This Court reviews de novo a circuit court's summary disposition ruling. A court may grant summary disposition under MCR 2.116(C)(8) if [t]he opposing party has failed to state a claim on which relief can be granted. A motion brought under subrule (C)(8) tests the legal sufficiency of the complaint solely on the basis of the pleadings. When deciding a motion under (C)(8), this Court accepts all well-pleaded factual allegations as true and construes them in the light most favorable to the nonmoving party. A party may not support a motion under subrule (C)(8) with documentary evidence such as affidavits, depositions, or admissions. [Dalley v Dykema Gossett PLLC, 287 Mich App 296, 304-305; 788 NW2d 679 (2010) (quotation marks and citations omitted; alteration in original).]
However, "[w]hen an action is based on a written contract, it is generally necessary to attach a copy of the contract to the complaint. Accordingly, the written contract becomes part of the pleadings themselves, even for purposes of review under MCR 2.116(C)(8)." Laurel Woods Apartments v Roumayah, 274 Mich App 631, 635; 734 NW2d 217 (2007) (citations omitted). "Summary disposition on the basis of subrule (C)(8) should be granted only when the claim is so clearly unenforceable as a matter of law that no factual development could possibly justify a right of recovery." Dalley, 287 Mich App at 305 (quotation marks and citation omitted). Additionally, "whether contract language is ambiguous is a question of law that we review de novo," as is the proper interpretation of a contract. Klapp v United Ins Group Agency, Inc, 468 Mich 459, 463; 663 NW2d 447 (2003).

To state a cause of action, "[a] complaint must contain '[a] statement of the facts, without repetition, on which the pleader relies in stating the cause of action, with the specific allegations necessary reasonably to inform the adverse party of the nature of the claims the adverse party is called on to defend . . . .' " Dalley, 287 Mich App at 305, quoting MCR 2.111(B)(1) (second alteration in original). And to state a claim for breach of contract specifically, a plaintiff must allege (1) the existence of a contract, (2) breach of that contract, and (3) damages as a result. Miller-Davis Co v Ahrens Constr, Inc (On Remand), 296 Mich App 56, 71; 817 NW2d 609 (2012), rev'd in part on other grounds 495 Mich 161 (2014).

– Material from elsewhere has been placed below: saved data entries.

(* ===== verification/PlanAnswer.v ===== *)
(** Loading, statistics, planning and execution together: a query is answered as it was
    written. And the queries that the planner of [core/planner.hpp] does not handle. *)

From S2P Require Import Prelude Types MyMath Keys HashTable GStore Runs Index IndexInsert Remote Attr.
From S2P Require Import Query Rows Engine EngineSteps Exec Final Server Frame Bgp EndToEnd.
From S2P Require Import Planner PlannerOk PlanEmpty PlanSound Stat StatOk.
Local Open Scope Z_scope.

(** the pairs of a store are at different slots *)
Lemma size_slots g kv : gs_rep g kv → (size kv <= num_slots (hdr g))%nat.
Proof.
  intros [m Hg]. assert (size kv = size m) as -> by (by rewrite <-!size_dom, (gs_dom _ _ _ Hg)). rewrite <-length_map_to_list, <-(length_fmap snd).
  rewrite <-(length_seq (num_slots (hdr g)) 0). pose proof (gs_hdr _ _ _ Hg) as Hh. apply submseteq_length, NoDup_submseteq.
  - assert (Hin : ∀ k s, (k, s) ∈ map_to_list m → m !! k = Some s) by (intros k s Hk; by apply elem_of_map_to_list).
    pose proof (NoDup_fst_map_to_list m) as Hnd. revert Hin Hnd. generalize (map_to_list m). intros l Hin Hnd.
    induction l as [|[k s] l IH]; simpl in *; [constructor|]. apply NoDup_cons in Hnd as [Hk Hnd]. apply NoDup_cons.
    split; [|apply IH; [set_solver|done]]. intros ([k' s'] & -> & Hks)%list_elem_of_fmap. apply Hk, list_elem_of_fmap. exists (k', s'). split; [|done]. simpl in *.
    eapply (ht_rep_inj _ _ k k' s'); [exact Hh|apply Hin; set_solver|apply Hin; set_solver].
  - intros s ([k s'] & -> & Hks%elem_of_map_to_list)%list_elem_of_fmap. destruct (ht_rep_slot _ _ _ _ Hh Hks) as (v & Hv & _).
    destruct Hh as (ch & ky & Hok & _). apply elem_of_seq. rewrite <-(ok_len _ _ _ Hok). apply lookup_lt_Some in Hv. simpl. lia.
Qed.

(** ** Planned queries *)

(** C3: planned queries are answered as they are written, by one server: loading a data
    set of triples succeeds, and so does counting its statistics, as long as the
    counters do not overflow. The query is connected and has up to 31 triple patterns;
    each has a constant predicate and one or two different variables, and for [rdf:type]
    a variable subject and a constant type ([plannable]); the predicates of the data set
    and the types in the query have different ids ([types_apart]). Patterns [?x a ?y] and
    [?x p ?x] are outside of this. The planner returns, whatever order the hash maps have.
    When it calls the query empty, no assignment satisfies its patterns. Otherwise, if all
    costs of the search are numbers below the largest [double] ([costs_finite]), which
    fails for a predicate without triples, whose counts are divided, it finds an order;
    running the patterns in that order succeeds, and an assignment satisfies all patterns
    of the query as it was written if and only if a row of the result gives the variables
    these values. *)
Theorem planned_query `{DoubleLaws} `{TbbOrder} (iter_ids : gmap Z (list direct_p) → list (Z * list direct_p))
    (g : gstore) (spo ops : list triple_t) (buf_sz : Z) (nv : nat) (ps : list Pattern) :
  (∀ m, iter_ids m ≡ₚ map_to_list m) →
  dataset_ok spo ops → header_sizes (hdr g) → length (edges g) = num_entries g →
  room (refresh g) (2 * (length spo + length ops) + 3) (5 * (length spo + length ops)) →
  Forall (λ p, plannable nv p = true) ps → (0 < length ps <= 31)%nat → connected (chain_of <$> ps) = true → types_apart spo ps →
  ∃ g1, insert_normal false (refresh g) spo ops = Ok g1 ∧
  ∀ bs, bs ≡ₚ seq 0 (num_buckets (hdr g1) + last_ext (hdr g1)) →
  ∃ g2, insert_index false g1 bs = Ok g2 ∧ (Z.of_nat (num_slots (hdr g2) + num_entries g2) <= int_max →
    ∃ st0, scan_stat g2 = Ok st0 ∧ (Z.of_nat (pair_total st0) <= int_max →
      let cfg := one_server in
      ∃ st stat b ps', generate_statistic iter_ids g2 = Ok st ∧ gather_stat [st] = Ok stat ∧ generate_for_patterns stat ps = Ok (b, ps') ∧
        if b : bool then
          costs_finite stat (chain_of <$> ps) →
          let _ := cluster_graph [g2] 0 buf_sz ∅ in
          ∃ q' rows, run_patterns false (length ps') (query_of (MkGroup false ps' [] [] [] ∅) nv) = Ok q' ∧ res_rows (result q') rows ∧
            ∀ σ, (∀ v, is_sid (σ v) ∧ σ v ≠ 0) →
              (∀ p, p ∈ ps → triple_of σ p ∈ spo) ↔ ∃ row, row ∈ rows ∧ agree (result q') (plan_vars ps') row σ
        else ∀ σ, ¬ ∀ p, p ∈ ps → triple_of σ p ∈ spo)).
Proof.
  intros Hit Hds Hh Hl Hr Hps Hlen Hcon Hap. destruct (load_ok g spo ops Hds Hh Hl Hr) as (g1 & E1 & Hg1).
  exists g1. split; [done|]. intros bs Hbs. destruct (Hg1 bs Hbs) as (g2 & kv & E2 & Hg2 & Hld). exists g2. split; [done|]. intros Hsz.
  assert (Hmax : Z.of_nat (size kv + kv_total kv) <= int_max).
  { pose proof (size_slots g2 kv Hg2). destruct Hg2 as [m Hg2]. pose proof (gs_total _ _ _ Hg2). pose proof (gs_last _ _ _ Hg2). lia. }
  destruct (generate_statistic_ok iter_ids Hit g2 spo ops kv Hds Hg2 Hld Hmax) as (st0 & E0 & Hst). exists st0. split; [done|]. intros Hpairs cfg.
  destruct (Hst Hpairs) as (st & Est & Htot & Hb & Hsound). destruct (gather_single st Htot Hb) as (stat & Eg & Epp).
  destruct (generate_search stat nv ps Hps Hlen) as (cs & ctn & s & _ & _ & Egen & _).
  destruct (if Planner.is_empty s then (false, ps) else (true, pattern_of <$> min_path s)) as [b ps'] eqn:Eb.
  exists st, stat, b, ps'. split_and!; [done..|]. destruct b.
  - intros Hfin gr. pose proof (generate_finds stat nv ps true ps' Hps Hlen Hcon Hfin Egen eq_refl) as Hne.
    destruct (generate_ok stat nv ps true ps' Hps Hlen Egen eq_refl Hne) as (P1 & P2 & P3 & P4).
    destruct (store_query_ok g2 kv spo ops buf_sz nv (MkGroup false ps' [] [] [] ∅) Hds Hg2 Hld Hne P1) as (q' & rows & Hrun & Hrows & Hsol); [|done|].
    { simpl. change NO_RESULT with 65535. lia. }
    exists q', rows. split_and!; [done|done|]. intros σ Hσ. rewrite (P4 spo σ Hap). by apply Hsol.
  - intros σ Hsol. eapply (generate_empty stat nv ps ps' spo σ); [exact Hps|exact Hlen| |exact Egen|exact Hsol].
    intros x p d p' d' Hne He1 He2. unfold correlation. rewrite Epp. specialize (Hsound x p d p' d' Hne He1 He2). lia.
Qed.

(** the query [?x a 7 . ?x 5 ?y] *)
Definition typed_query : list Pattern := [MkPattern (-1) TYPE_ID 7 OUT 0; MkPattern (-1) 5 (-2) OUT 0].
Definition typed_answer : assignment := λ v, if v =? -1 then 131072 else 131073.

(** loading, counting and planning, for the sample *)
Definition sample_run : outcome bool :=
  g1 ← insert_normal false (refresh bigger_store) typed_triples typed_triples;
  g2 ← insert_index (H := list_order) false g1 (seq 0 (num_buckets (hdr g1) + last_ext (hdr g1)));
  st0 ← scan_stat g2;
  st ← generate_statistic map_to_list g2;
  stat ← gather_stat [st];
  '(b, _) ← @generate_for_patterns one_server opt_double stat typed_query;
  Ok (b && (Z.of_nat (num_slots (hdr g2) + num_entries g2) <=? int_max) && (Z.of_nat (pair_total st0) <=? int_max)).

Lemma sample_run_ok : sample_run = Ok true.
Proof. vm_compute. reflexivity. Qed.

Lemma planned_query_witness :
  ∃ g1 g2 st stat ps' q' (rows : list (list sid_t)) row,
    insert_normal false (refresh bigger_store) typed_triples typed_triples = Ok g1 ∧
    insert_index (H := list_order) false g1 (seq 0 (num_buckets (hdr g1) + last_ext (hdr g1))) = Ok g2 ∧
    generate_statistic map_to_list g2 = Ok st ∧ gather_stat [st] = Ok stat ∧
    @generate_for_patterns one_server opt_double stat typed_query = Ok (true, ps') ∧
    @run_patterns false one_server (@cluster_graph one_server [g2] 0 0 ∅) (length ps') (query_of (MkGroup false ps' [] [] [] ∅) 2) = Ok q' ∧
    row ∈ rows ∧ agree (result q') (plan_vars ps') row typed_answer.
Proof.
  destruct (@planned_query opt_double opt_double_laws list_order map_to_list bigger_store typed_triples typed_triples 0 2 typed_query) as (g1 & E1 & Hg1).
  - done.
  - exact typed_dataset.
  - split; simpl; unfold ASSOCIATIVITY; lia.
  - done.
  - split; simpl; lia.
  - repeat constructor.
  - simpl. lia.
  - vm_compute. reflexivity.
  - intros p t Hp Ht Hin. apply elem_of_cons in Hp as [->|Hp]; [|apply list_elem_of_singleton in Hp as ->; done].
    apply elem_of_cons in Hin as [->|Hin]; [done|]. apply list_elem_of_singleton in Hin as ->. done.
  - destruct (Hg1 (seq 0 (num_buckets (hdr g1) + last_ext (hdr g1)))) as (g2 & E2 & Hg2); [reflexivity|].
    pose proof sample_run_ok as Hrun. unfold sample_run in Hrun. rewrite E1 in Hrun. cbn [mbind outcome_bind] in Hrun. rewrite E2 in Hrun. cbn [mbind outcome_bind] in Hrun.
    apply bind_Ok in Hrun as (st0' & E0' & (st' & Est' & (stat' & Eg' & ((b' & ps0) & Egen' & [= Hb])%bind_Ok)%bind_Ok)%bind_Ok).
    apply andb_true_iff in Hb as [[-> Hsz%Z.leb_le]%andb_true_iff Hp%Z.leb_le].
    destruct (Hg2 Hsz) as (st0 & E0 & Hst). rewrite E0 in E0'. injection E0' as <-.
    destruct (Hst Hp) as (st & stat & b & ps' & Est & Eg & Egen & Hres).
    rewrite Est in Est'. injection Est' as <-. rewrite Eg in Eg'. injection Eg' as <-. rewrite Egen in Egen'. injection Egen' as -> <-.
    destruct (Hres (opt_double_finite _ _ _)) as (q' & rows & Hq & _ & Hsol).
    destruct (proj1 (Hsol typed_answer ltac:(intros v; unfold is_sid, typed_answer; destruct (v =? -1); lia))) as (row & Hrow & Hag).
    { intros p Hp'. apply elem_of_cons in Hp' as [->|Hp']; [apply list_elem_of_here|]. apply list_elem_of_singleton in Hp' as ->.
      apply list_elem_of_further, list_elem_of_here. }
    exists g1, g2, st, stat, ps', q', rows, row. by split_and!.
Defined.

GPI first argues that it stated a valid claim for breach of contract because it alleged in its complaint each of the above elements—that it entered into an agreement with Mayser whereby Mayser agreed to pay lifetime commissions, that Mayser breached the agreement by announcing its intent to cease commission payments, and that it suffered damages as a result—and the trial court was required to accept these allegations as true. However, as stated above, and for the reasons that follow, we hold that the language in the agreement is clear and unambiguous, and that as used in § 8(a) and throughout the Agreement, the parties intended "termination" to include any action which served to end the Agreement. Thus, according to the allegations in the complaint—which include the contract attached to it—Mayser did not breach the Agreement, and GPI's claim for breach of contract fails as a matter of law.

"In interpreting a contract, it is a court's obligation to determine the intent of the parties by examining the language of the contract according to its plain and ordinary meaning." In re Smith Trust, 480 Mich 19, 24; 745 NW2d 754 (2008). "If the contractual language is unambiguous, courts must interpret and enforce the contract as written, because an unambiguous contract reflects the parties' intent as a matter of law." Id. On the other hand, "the meaning of an ambiguous contract is a question of fact that must be decided by the jury." Klapp, 468 Mich at 469. "[A] contract is ambiguous when two provisions irreconcilably conflict with each other, or when [a term] is equally susceptible to more than a single meaning." Holland v Trinity Health Care Corp, 287 Mich App 524, 527; 791 NW2d 724 (2010) (quotation marks and citation omitted; second alteration in original). "[C]ourts may not impose an ambiguity on clear contract language[.]" Id.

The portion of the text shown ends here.